In conversation with the superior we learned that this house had until lately been quite as bad as others on which we have already commented; pauper nursing prevailed, and with it the attendant evil of blackmailing, the demoralised creatures preying on the helpless inmates, robbing them of their tea, tobacco, money, or any marketable article on which they can lay their hands before they will render them even such services as they are told off to do, and for which they receive extra rations from the guardians. Rather than go back on that oft-told tale, let us record onr admiration of the work done in the short eighteen months which had elapsed between the date of our visit and the day when the nuns took possession. The Superior, by filling the matron's post, has been able to make her influence felt in almost every department, and it is clear that the Board has been ready to second her efforts.

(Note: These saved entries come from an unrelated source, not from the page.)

(* ===== verification/ManageSpec.v ===== *)
(** * Correctness of the memory management *)

From S2P Require Import Prelude Ids Storage Slices Ring Usage PageInv RingSpec SlicedPool Pool StaticPool.
From S2P Require Import SlicedPoolSpec DeviceNum ExclusivePool ExclusivePoolSpec PoolList MemoryManagement.

Open Scope N_scope.
Open Scope rust_scope.

Unset Program Cases.

(** The pools of a manager: the static one or a dynamic one. *)
Abbreviation AnyPool := (sum StaticPool DynamicPool).

Section Dynamic.
Context {S : Type} `{ComputeStorageSpec S}.

Definition dynamic_alignment (p : DynamicPool) : N :=
  match p with Sliced m => sp_alignment m | Exclusive m => ex_alignment m end.

#[export] Program Instance DynamicPool_spec : MemoryPoolSpec S DynamicPool := {
  pool_inv := λ p, match p with Sliced m => pool_inv m | Exclusive m => pool_inv m end;
  slices := λ p, match p with Sliced m => slices m | Exclusive m => slices m end;
  owns := λ p, match p with Sliced m => owns m | Exclusive m => owns m end;
  clock := λ p, match p with Sliced m => clock m | Exclusive m => clock m end;
  can_reserve := λ st p, match p with Sliced m => can_reserve st m | Exclusive m => can_reserve st m end;
  can_alloc := λ st p, match p with Sliced m => can_alloc st m | Exclusive m => can_alloc st m end;
  served := λ p n s, sh_size (sl_storage s) = n ∧ (dynamic_alignment p | sh_offset (sl_storage s))
}.
Next Obligation. intros [m|m] i s; apply mp_slice. Qed.
Next Obligation. intros [m|m] i j s t; apply mp_disjoint. Qed.
Next Obligation. intros [m|m] n s [<- _]; done. Qed.
Next Obligation. intros [m|m] b Hok; exact (mp_get_ok m b Hok). Qed.
Next Obligation.
  intros [m|m] st n exclude w cid call Hok Hr Hcan Hmax Hw; apply wp_bind;
    refine (wp_mono _ _ _ _ (mp_try_reserve_ok m st n exclude w cid call Hok Hr Hcan Hmax Hw) _);
    intros [res m'] w' Hpost; exact Hpost.
Qed.
Next Obligation.
  intros [m|m] st n w cid call Hok Hr Hcan Hids Hw1 Hw2; apply wp_bind;
    refine (wp_mono _ _ _ _ (mp_alloc_ok m st n w cid call Hok Hr Hcan Hids Hw1 Hw2) _);
    intros [[h m'] st'] w' Hpost; exact Hpost.
Qed.
Next Obligation.
  intros [m|m] st alloc_nr explicit w cid call Hok Hr Hclk; apply wp_bind;
    refine (wp_mono _ _ _ _ (mp_cleanup_ok m st alloc_nr explicit w cid call Hok Hr Hclk) _);
    intros [m' st'] w' Hpost; exact Hpost.
Qed.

Our concluding paragraph of suggestions is hardly needed in the case of this house, where the work of reform is being carried out by clear heads and able hands. We hope the ratepayers will give full authority to the guardians to expend what is necessary to construct baths and other sanitary appliances. We also wish that the nursery department could, be reformed, and would suggest the appointment of a trustworthy attendant, who should have the entire charge of the infants, the mothers being allowed access to them only at stated times. Light screens to supersede the heavy ones now in use in the wards, a modern range and fittings in the kitchen, and more labour-saving appliances in the laundry are also desirable, and when they are added we may point to this house as a model of what may be done by guardians who worthily fulfil the task delegated to them by the community.